MFI

May 13, 2026 · View on GitHub

Modern Fortran interfaces to BLAS and LAPACK

MFI provides generic, type-agnostic wrappers around BLAS and LAPACK routines. Instead of writing type-specific calls with dozens of arguments, you write one call that works for real32, real64, complex(real32), and complex(real64).

Example: $C = A \cdot B$

program main
    use mfi_blas, only: mfi_gemm
    implicit none
    real :: A(4,4), B(4,4), C(4,4)
    ! ... fill A and B ...
    call mfi_gemm(A, B, C)   ! That's it. No leading dims, no m/n/k, no alpha/beta.
end program

Quick Start

Recommended: Nix Flake (zero config)

git clone https://github.com/14NGiestas/mfi.git
cd mfi
nix develop          # cpu-only shell with gfortran, fpm, fypp, BLAS, LAPACK
nix develop .#gpu-modern   # with CUDA 12.3
nix develop .#gpu-legacy   # with CUDA 11.8
nix develop .#gpu-zluda    # AMD GPU via ZLUDA (pkgs.zluda from nixpkgs)
make              # generates .f90 from .fpp/.fypp templates
fpm test          # runs the test suite

Requires Nix with flakes enabled.

Manual setup

Tool	Minimum version
fpm	≥ 0.13.0
fypp	any
Fortran compiler	gfortran 12+ (recommended)

pip install fypp

Install BLAS and LAPACK from your package manager:

Distro	Package
Arch	`openblas-lapack-static` (AUR)
Ubuntu/Debian	`libblas-dev liblapack-dev`
Fedora	`openblas-devel lapack-devel`

Build & Test

git clone https://github.com/14NGiestas/mfi.git
cd mfi
make              # generates .f90 from .fpp/.fypp templates
fpm test          # runs the test suite

Using MFI as a Dependency

Add to your project's fpm.toml:

# CPU-only (stable)
[dependencies]
mfi = { git = "https://github.com/14NGiestas/mfi.git", branch = "mfi-fpm" }

That's all — fpm handles the rest. No make needed in your own project.
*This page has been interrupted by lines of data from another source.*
(** The text [t] is in no cell of the rows [out]. *)
Definition nowhere (t : string) (out : list (list string)) : bool :=
  forallb (forallb (λ field, negb (PyStr.contains t field))) out.

(** The rows that the table links to a case number; none to [None]. *)
Definition watchers (cases : gmap string (list detail))
    (case_no : option string) : list detail :=
  match case_no with
  | Some c => default [] (cases !! c)
  | None => []
  end.

(** The lookup with this case number raises: the number holds a NUL. *)
Definition lookup_raises (case_no : option string) : bool :=
  match case_no with
  | Some c => has_nul c
  | None => false
  end.

(** A lookup that returns, and one mail to each watcher that it returns, in
    the order of the table, with the fields of the record. *)
Definition lookup_and_mails (cases : gmap string (list detail))
    (case_no : option string) (pet resp : advocates) (parties : string)
  : list event :=
  Query case_no ::
  ((λ d, Mail d case_no pet resp parties) <$> watchers cases case_no).

(** The lookup and the mails for a record of [Super_Class.process_csv]. *)
Definition record_events (cases : gmap string (list detail)) (r : record)
  : list event :=
  lookup_and_mails cases (Some (case_number r))
    (AdvList (petitioner_advocates r)) (AdvList (respondent_advocates r))
    (main_parties r).

(** The lookup and the mails for a row of [Allahabad_court.process_csv]:
    the fields are the three cells after the first cell with a case
    number. *)
Definition row_events (cases : gmap string (list detail)) (row : list string)
  : list event :=
  lookup_and_mails cases (find_case 0 row).2
    (AdvText (cell row ((find_case 0 row).1 + 2)))
    (AdvText (cell row ((find_case 0 row).1 + 3)))
    (cell row ((find_case 0 row).1 + 1)).

(** The scenario of the specification: a start row, a row that continues it
    and a second start row. *)
Definition scenario : list (list string) :=
  [["1"; "ABC/12/2024"; "X Versus Y"; "Adv1"; ""];
   [""; ""; ""; "Adv2"; ""];
   ["2"; "DEF/13/2024"; "P vs Q"; "Adv3"; "Adv4"]].

(** What the specification expects from the scenario. *)
Definition scenario_expected : list record :=
  [MkRecord "ABC/12/2024" "X Versus Y" ["Adv1"; "Adv2"] [];
   MkRecord "DEF/13/2024" "P vs Q" ["Adv3"] ["Adv4"]].

(** The text is in no cell of what [Gauhati_court.clean_csv] writes for
    the rows [data]. *)
Definition lost (t : string) (data : list (list string)) : bool :=
  match Gauhati.clean_rows data with
  | Some out => nowhere t out
  | None => false
  end.

(** Five start rows, the last of them followed by a row that continues
    it. *)
Definition five_rows : list (list string) :=
  [["1"; "A/1/2024"; "X"]; ["2"; "B/2/2024"; "Z"]; ["3"; "C/3/2024"; "Z"];
   ["4"; "D/4/2024"; "Z"]; ["5"; "E/5/2024"; "Z"]; [""; ""; "Y"]].

(** A file of seven rows, each one a start row but the second; six rows are
    left after the merge, and one after the first five are dropped. *)
Definition seven_rows : list (list string) :=
  [["1"; "A/1/2024"; "X"]; [""; ""; "Y"]; ["2"; "B/2/2024"; "Z"];
   ["3"; "C/3/2024"; "Z"]; ["4"; "D/4/2024"; "Z"]; ["5"; "E/5/2024"; ""];
   ["6"; ""; "Z"]].
(* ------------------------------------------------------------------ *)
(** ** [screens/ResultScreen.tsx] *)

Module ResultScreen.

Definition getConfidenceLabel (result : VerificationResult.t) : jsstring :=
  if ge (VerificationResult.confidence result) 0.8%float then js "High Confidence"
  else if ge (VerificationResult.confidence result) 0.5%float then js "Medium Confidence"
  else js "Low Confidence".

(** The string a verdict is at run time. *)
Definition Verdict_name (v : Verdict) : jsstring :=
  match v with
  | TRUE => js "TRUE"
  | FALSE => js "FALSE"
  | MISLEADING => js "MISLEADING"
  | UNVERIFIED => js "UNVERIFIED"
  | NEEDS_CONTEXT => js "NEEDS_CONTEXT"
  end.

(** [obj[key]] on an object literal, for a key that is one of its own
    properties or names no property at all. *)
Fixpoint property (obj : list (jsstring * jsstring)) (key : jsstring) : option jsstring :=
  match obj with
  | [] => None
  | (k, v) :: rest => if jsstring_eq_dec k key then Some v else property rest key
  end.

Definition getVerdictColor (result : VerificationResult.t) : jsstring :=
  or_default
    (property Constants.VERDICT_COLORS (Verdict_name (VerificationResult.verdict result)))
    (js "#6b7280").

(** What the screen does to the world: open a URL, log, navigate. *)
Inductive effect :=
| LinkingOpenURL (url : jsstring)
| ConsoleError (msg url : jsstring)
| NavigationNavigate (screen : jsstring).

(** [Linking.openURL(url).catch(() => console.error('Failed to open URL:', url))];
    [linking url] tells whether the promise of [Linking.openURL] is fulfilled. *)
Definition openURL (linking : jsstring -> bool) (url : jsstring) : list effect :=
  LinkingOpenURL url
  :: (if linking url then [] else [ConsoleError (js "Failed to open URL:") url]).

(** [{result.evidence && result.evidence.length > 0 && (...)}], and the same
    for the sources. *)
Definition evidence_rendered (result : VerificationResult.t) : bool :=
  Nat.ltb 0 (List.length (VerificationResult.evidence result)).

Definition sources_rendered (result : VerificationResult.t) : bool :=
  Nat.ltb 0 (List.length (VerificationResult.sources result)).

(** The touchable elements: the 'View Source' link of the evidence card with
    key [index], the source card with key [index], the bottom button. *)
Inductive press :=
| PressEvidenceLink (index : nat)
| PressSourceCard (index : nat)
| PressNewVerification.
(** * Product review sentiment analyser: a shallow embedding

    Source: [sentiment_analyzer.py] (class [SimpleSentimentAnalyzer],
    functions [analyze_reviews] and [generate_insights]).

    Modelling conventions.
    - A Python [str] is a [list ascii]; a character is a code point in
      U+0000..U+00FF.  [str.lower], [str.split], [str.strip] and the
      regular expression class [\s] are written out for that range.
    - A Python [float] is an exact rational ([Q]): [/] on two integers is
      the exact quotient, the literal [0.1] is [1/10], and [round(x, nd)]
      rounds the exact value half-to-even at [nd] decimals.  Binary64
      rounding error is outside the model: where the exact value is a tie
      that binary64 does not hold exactly (as in [round(1/80, 3)]), Python
      may keep the other neighbour.  No property below depends on which
      neighbour [round] keeps.
    - [csv.DictReader], [json.dump], [print], [float] on a string and
      [collections.Counter] are library code: the reader is the input of
      the run, the writer and the console are events in the outcome of the
      run, [float] is a parameter of the run, and [Counter] is written out
      from its documented behaviour. *)

From Stdlib Require Import Ascii String Bool Arith ZArith QArith Qabs Lia Lqa.
From Stdlib Require Import List Sorted Permutation.
Import ListNotations.

(** ** Strings *)

Module Str.

Definition str := list ascii.

(** A string literal as a [str]. *)
Definition lit (s : string) : str := list_ascii_of_string s.

Definition code (c : ascii) : N := N_of_ascii c.

(** [Py_UNICODE_ISSPACE] on U+0000..U+00FF: TAB..CR, FS..US, SPACE,
    NEL and NBSP.  [str.split()], [str.strip()] and [\s] all use it. *)
Definition isspace (c : ascii) : bool :=
  let n := code c in
  (((9 <=? n) && (n <=? 13)) || ((28 <=? n) && (n <=? 32))
   || (n =? 133) || (n =? 160))%N.

Definition is_upper (c : ascii) : bool :=
  let n := code c in ((65 <=? n) && (n <=? 90))%N.

Definition is_lower (c : ascii) : bool :=
  let n := code c in ((97 <=? n) && (n <=? 122))%N.

(** The class [a-zA-Z]. *)
Definition is_alpha (c : ascii) : bool := is_lower c || is_upper c.

(** [str.lower()] on one code point of U+0000..U+00FF: A..Z and the
    Latin-1 capitals U+00C0..U+00DE (but not the multiplication sign
    U+00D7) move up by 32. *)
Definition lower_char (c : ascii) : ascii :=
  let n := code c in
  if is_upper c || ((192 <=? n) && (n <=? 222) && negb (n =? 215))%N
  then ascii_of_N (n + 32) else c.

Definition lower (s : str) : str := map lower_char s.

Definition space : ascii := " "%char.

(** [s.split()]: the maximal runs of non-whitespace characters. *)
Fixpoint split (s : str) : list str :=
  match s with
  | [] => []
  | c :: s' =>
      if isspace c then split s'
      else match s' with
           | [] => [[c]]
           | d :: _ =>
               if isspace d then [c] :: split s'
               else match split s' with
                    | w :: ws => (c :: w) :: ws
                    | [] => [[c]]
                    end
           end
  end.

(** [sep.join(ws)]. *)
Fixpoint join (sep : str) (ws : list str) : str :=
  match ws with
  | [] => []
  | w :: ws' =>
      match ws' with
      | [] => w
      | _ :: _ => w ++ sep ++ join sep ws'
      end
  end.

Fixpoint lstrip (s : str) : str :=
  match s with
  | c :: s' => if isspace c then lstrip s' else s
  | [] => []
  end.

Definition rstrip (s : str) : str := rev (lstrip (rev s)).

(** [s.strip()]. *)
Definition strip (s : str) : str := rstrip (lstrip s).

(** [s[:n]]. *)
Definition prefix (n : nat) (s : str) : str := firstn n s.

Definition eqb (a b : str) : bool :=
  if list_eq_dec ascii_dec a b then true else false.

(** [w in words] for a set of strings. *)
Definition mem (w : str) (words : list str) : bool := existsb (eqb w) words.

(** Truth value of a string: non-empty. *)
Definition truthy (s : str) : bool :=
  match s with [] => false | _ :: _ => true end.

End Str.

Import Str.

(** ** The analyser class *)

Module SimpleSentimentAnalyzer.

Definition positive_words : list str := map lit
  [ "amazing"; "excellent"; "fantastic"; "great"; "wonderful"; "awesome";
    "perfect"; "love"; "best"; "good"; "nice"; "beautiful"; "outstanding";
    "brilliant"; "superb"; "magnificent"; "incredible"; "marvelous";
    "exceptional"; "impressive"; "delightful"; "pleased"; "satisfied";
    "happy"; "recommend"; "quality"; "fast"; "quick"; "easy"; "comfortable"
  ]%string.

Definition negative_words : list str := map lit
  [ "terrible"; "awful"; "horrible"; "bad"; "worst"; "hate"; "disappointing";
    "useless"; "waste"; "poor"; "cheap"; "broken"; "defective"; "slow";
    "difficult"; "hard"; "uncomfortable"; "annoying"; "frustrating";
    "expensive"; "overpriced"; "fake"; "fraud"; "scam"; "regret";
    "return"; "refund"; "complaint"; "problem"; "issue"; "fail"
  ]%string.

(** [re.sub(r'[^a-zA-Z\s]', '', t)]: delete what is neither a letter nor
    whitespace. *)
Definition strip_special (t : str) : str :=
  filter (fun c => is_alpha c || isspace c) t.

(** [clean_text(text)]; [None] is the Python [None]. *)
Definition clean_text (text : option str) : str :=
  match text with
  | None => []
  | Some [] => []
  | Some t =>
      let text1 := strip_special (lower t) in
      join [space] (split text1)
  end.

End SimpleSentimentAnalyzer.

(** ** Numbers *)

Module Num.

(** [len(l)]. *)
Definition len {A : Type} (l : list A) : Z := Z.of_nat (length l).

(** [sum(...)] over integers. *)
Definition sum (l : list Z) : Z := fold_left Z.add l 0%Z.

(** [sum(...)] over floats. *)
Definition fsum (l : list Q) : Q := fold_left Qplus l 0%Q.

(** [a / b] on two integers; every call site guards [b <> 0]. *)
Definition truediv (a b : Z) : Q := inject_Z a / inject_Z b.

Definition Qlt_bool (a b : Q) : bool := negb (Qle_bool b a).

(** Nearest integer, ties to the even one. *)
Definition round_half_even (x : Q) : Z :=
  let n := Qnum x in
  let d := Zpos (Qden x) in
  let q := (n / d)%Z in
  let r := (n mod d)%Z in
  match (2 * r ?= d)%Z with
  | Lt => q
  | Gt => (q + 1)%Z
  | Eq => if Z.even q then q else (q + 1)%Z
  end.

(** [round(x, nd)]. *)
Definition round (x : Q) (nd : nat) : Q :=
  let scale := inject_Z (10 ^ Z.of_nat nd) in
  Qred (inject_Z (round_half_even (x * scale)) / scale).

End Num.

Import Num.

(** ** Sentiment scoring *)

Inductive label := positive | negative | neutral.

Module Scorer.

Import SimpleSentimentAnalyzer.

(** [sum(1 for word in words if word in lexicon)]. *)
Definition count_in (lexicon : list str) (words : list str) : Z :=
  sum (map (fun _ => 1%Z) (filter (fun word => mem word lexicon) words)).

(** [calculate_sentiment(text)]. *)
Definition calculate_sentiment (text : str) : Q * Q * label :=
  let clean := clean_text (Some text) in
  let words := split clean in
  match words with
  | [] => (0, 0, neutral)
  | _ :: _ =>
      let positive_count := count_in positive_words words in
      let negative_count := count_in negative_words words in
      let total_sentiment_words := (positive_count + negative_count)%Z in
      let polarity :=
        if (total_sentiment_words =? 0)%Z then 0
        else truediv (positive_count - negative_count) (len words) in
      let subjectivity := truediv total_sentiment_words (len words) in
      let sentiment :=
        if Qlt_bool (1 # 10) polarity then positive
        else if Qlt_bool polarity (- (1 # 10)) then negative
        else neutral in
      (polarity, subjectivity, sentiment)
  end.

End Scorer.

Import SimpleSentimentAnalyzer Scorer.

(** ** Rows, results and reports *)

(** A value that [float] produced for a rating. *)
Inductive pyfloat := Finite (q : Q) | Infinite (negative_sign : bool) | NaN.

(** What [review.get(key, default)] finds under [key] in a row of
    [csv.DictReader]: nothing (the header has no such column), [None] (the
    row is shorter than the header) or a string. *)
Inductive cell := Absent | Null | Field (s : str).

Record row := {
  Review_ID : cell;
  Review_Text : cell;
  Rating : cell;
  Product_Category : cell;
  Verified_Purchase : cell
}.

(** [review.get(key, default)] for a string default; [None] is [None]. *)
Definition get (c : cell) (default : str) : option str :=
  match c with
  | Absent => Some default
  | Null => None
  | Field s => Some s
  end.

Inductive exn :=
| FileNotFoundError
| AttributeError
| TypeError
| ValueError (arg : str)
| OtherError (msg : str).

Record review_result := {
  review_id : option str;
  review_text : str;
  rating : pyfloat;
  sentiment : label;
  polarity : Q;
  subjectivity : Q;
  category : option str;
  verified : bool
}.

Record distribution := {
  n_positive : Z;
  n_negative : Z;
  n_neutral : Z
}.

(** [dist[sentiment] += 1]. *)
Definition bump (d : distribution) (s : label) : distribution :=
  match s with
  | positive => {| n_positive := n_positive d + 1; n_negative := n_negative d;
                   n_neutral := n_neutral d |}
  | negative => {| n_positive := n_positive d; n_negative := n_negative d + 1;
                   n_neutral := n_neutral d |}
  | neutral => {| n_positive := n_positive d; n_negative := n_negative d;
                  n_neutral := n_neutral d + 1 |}
  end.

(** [dist[sentiment]]. *)
Definition count_of (d : distribution) (s : label) : Z :=
  match s with
  | positive => n_positive d
  | negative => n_negative d
  | neutral => n_neutral d
  end.

Inductive trend := HighlyPositive | ModeratelyPositive | Mixed | Negative.

Record snapshot := {
  text : str;
  snapshot_polarity : Q
}.
(** * mozilla_django_oidc.middleware: the token-freshness state machine

    A shallow embedding of [src/mozilla_django_oidc/middleware.py]
    ([SessionRefresh] and [RefreshOIDCToken]) and the properties of its
    specification.

    Conventions of the embedding.
    - Python values that flow through the session, the settings and the
      token endpoint's JSON body are values of [pyval]; operations applied
      to a value of the wrong type raise, as in Python 3.
    - Numbers are integers of [Z].  A Python [int] is [PNum z]; a Python
      [float] is [PFloat z], the double whose value is [z] (in seconds, or in
      a fixed binary fraction of a second when fractions matter: rounding is
      the same at every such scale).  Comparisons are exact, as in Python;
      [+] and [-] are exact on [int]s and round to 53 significant bits, ties
      to even, as soon as a [float] takes part ([round53]).  Infinities and
      NaN do not occur.
    - The middleware runs in a small state-and-exception monad [M] over a
      [world]: the request's session and user, and how often the clock,
      the random generator and the HTTP client have been used so far.  An
      exception keeps the effects performed before it was raised.
    - Everything the module imports from Django, [requests], the standard
      library and the sibling modules [mozilla_django_oidc.auth] and
      [mozilla_django_oidc.utils] is a field of the record [Env]. *)

From Stdlib Require Import ZArith Ascii String List Bool Lia.
From stdpp Require Import base gmap strings list.

Open Scope string_scope.
Open Scope Z_scope.

(** ** Python values *)

#[warnings="-register-all"]
Inductive pyval : Type :=
| PNone
| PBool (b : bool)
| PNum (z : Z)
| PFloat (z : Z)
| PStr (s : string)
| PList (l : list pyval)
| PDict (d : list (string * pyval)).

(** Exceptions.  [Foreign cls] is an exception raised inside a framework or
    library call (ImportError, NoReverseMatch, requests.ConnectionError,
    requests.Timeout, json.JSONDecodeError, ...), named by its class. *)
Inductive exn : Type :=
| ImproperlyConfigured (msg : string)
| PermissionDenied (msg : string)
| TypeError
| AttributeError
| Foreign (cls : string).

Inductive result (A : Type) : Type :=
| Return (a : A)
| Raise (e : exn).
Arguments Return {A} a.
Arguments Raise {A} e.
(** *** [getRetryDelay]

    [random] stands for the value returned by [Math.random()], a number in
    [0, 1).  [Math.pow(2, retryCount)] is [Qpower 2 retryCount]. *)

Definition getRetryDelay (retryCount : Z) (random : Q) : Q :=
  let delay := (inject_Z BASE_RETRY_DELAY * Qpower (2 # 1) retryCount)%Q in
  let jitter := (random * 500)%Q in
  Qmin (delay + jitter)%Q (inject_Z MAX_RETRY_DELAY).

(** *** [PendingScan] *)

Module PendingScan.
Record t : Type := mk {
  id : string;
  participantId : string;
  checkpointId : Z;
  timestamp : string;
  deviceId : string;
  gpsLat : option Q;
  gpsLng : option Q;
  retryCount : Z;
  createdAt : string
}.

(** [{ ...s, retryCount: n }] *)
Definition with_retryCount (s : t) (n : Z) : t :=
  {| id := id s; participantId := participantId s;
     checkpointId := checkpointId s; timestamp := timestamp s;
     deviceId := deviceId s; gpsLat := gpsLat s; gpsLng := gpsLng s;
     retryCount := n; createdAt := createdAt s |}.
End PendingScan.

(** *** The mutation [trpc.scanLogs.create], seen from the device

    [mutateAsync] either resolves with the server's [{success, duplicate}]
    or rejects (network error, timeout, server error). *)
Module CreateScan.
Record Result : Type := { success : bool; duplicate : bool }.
Inductive Outcome : Type :=
| Resolved (result : Result)
| Rejected (error : string).
End CreateScan.

(** *** What a render closes over, and what lives outside the closures

    [useOfflineSync] runs once per render.  [useState] hands the render the
    current value of each cell as a [const]; every [useCallback] body
    created in that render reads those constants, not the cells.  A
    callback therefore keeps seeing the arrays and booleans of the render
    that created it, also after a setter has replaced the cell.
    [Closure] is that captured environment; [HookState] holds the cells
    themselves with the things that are shared by reference: AsyncStorage,
    [isMountedRef.current], the network and the console. *)

Record Closure : Type := {
  isOnline : bool;
  isSyncing : bool;
  pendingScans : list PendingScan.t;
  scanLogs : list Types.ScanLog;   (* [dbScanLogs] mapped, [synced: true] *)
  deviceId : string
}.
GPU Acceleration with cuBLAS

MFI can transparently dispatch BLAS calls to cuBLAS when compiled with the cublas feature. The same mfi_gemm, mfi_gemv, etc. calls run on the GPU without code changes.

Try it in your browser:

Local build with cuBLAS

make
fpm build --profile cublas
fpm test --profile cublas

Runtime CPU / GPU switching

MFI uses lazy initialization — no setup code is needed. When compiled with the cublas feature, GPU dispatching is controlled entirely by the MFI_USE_CUBLAS environment variable:

# CPU (default)
./build/app/app

# GPU
MFI_USE_CUBLAS=1 ./build/app/app

The same call mfi_gemm(A, B, C) runs on CPU or GPU without any code changes.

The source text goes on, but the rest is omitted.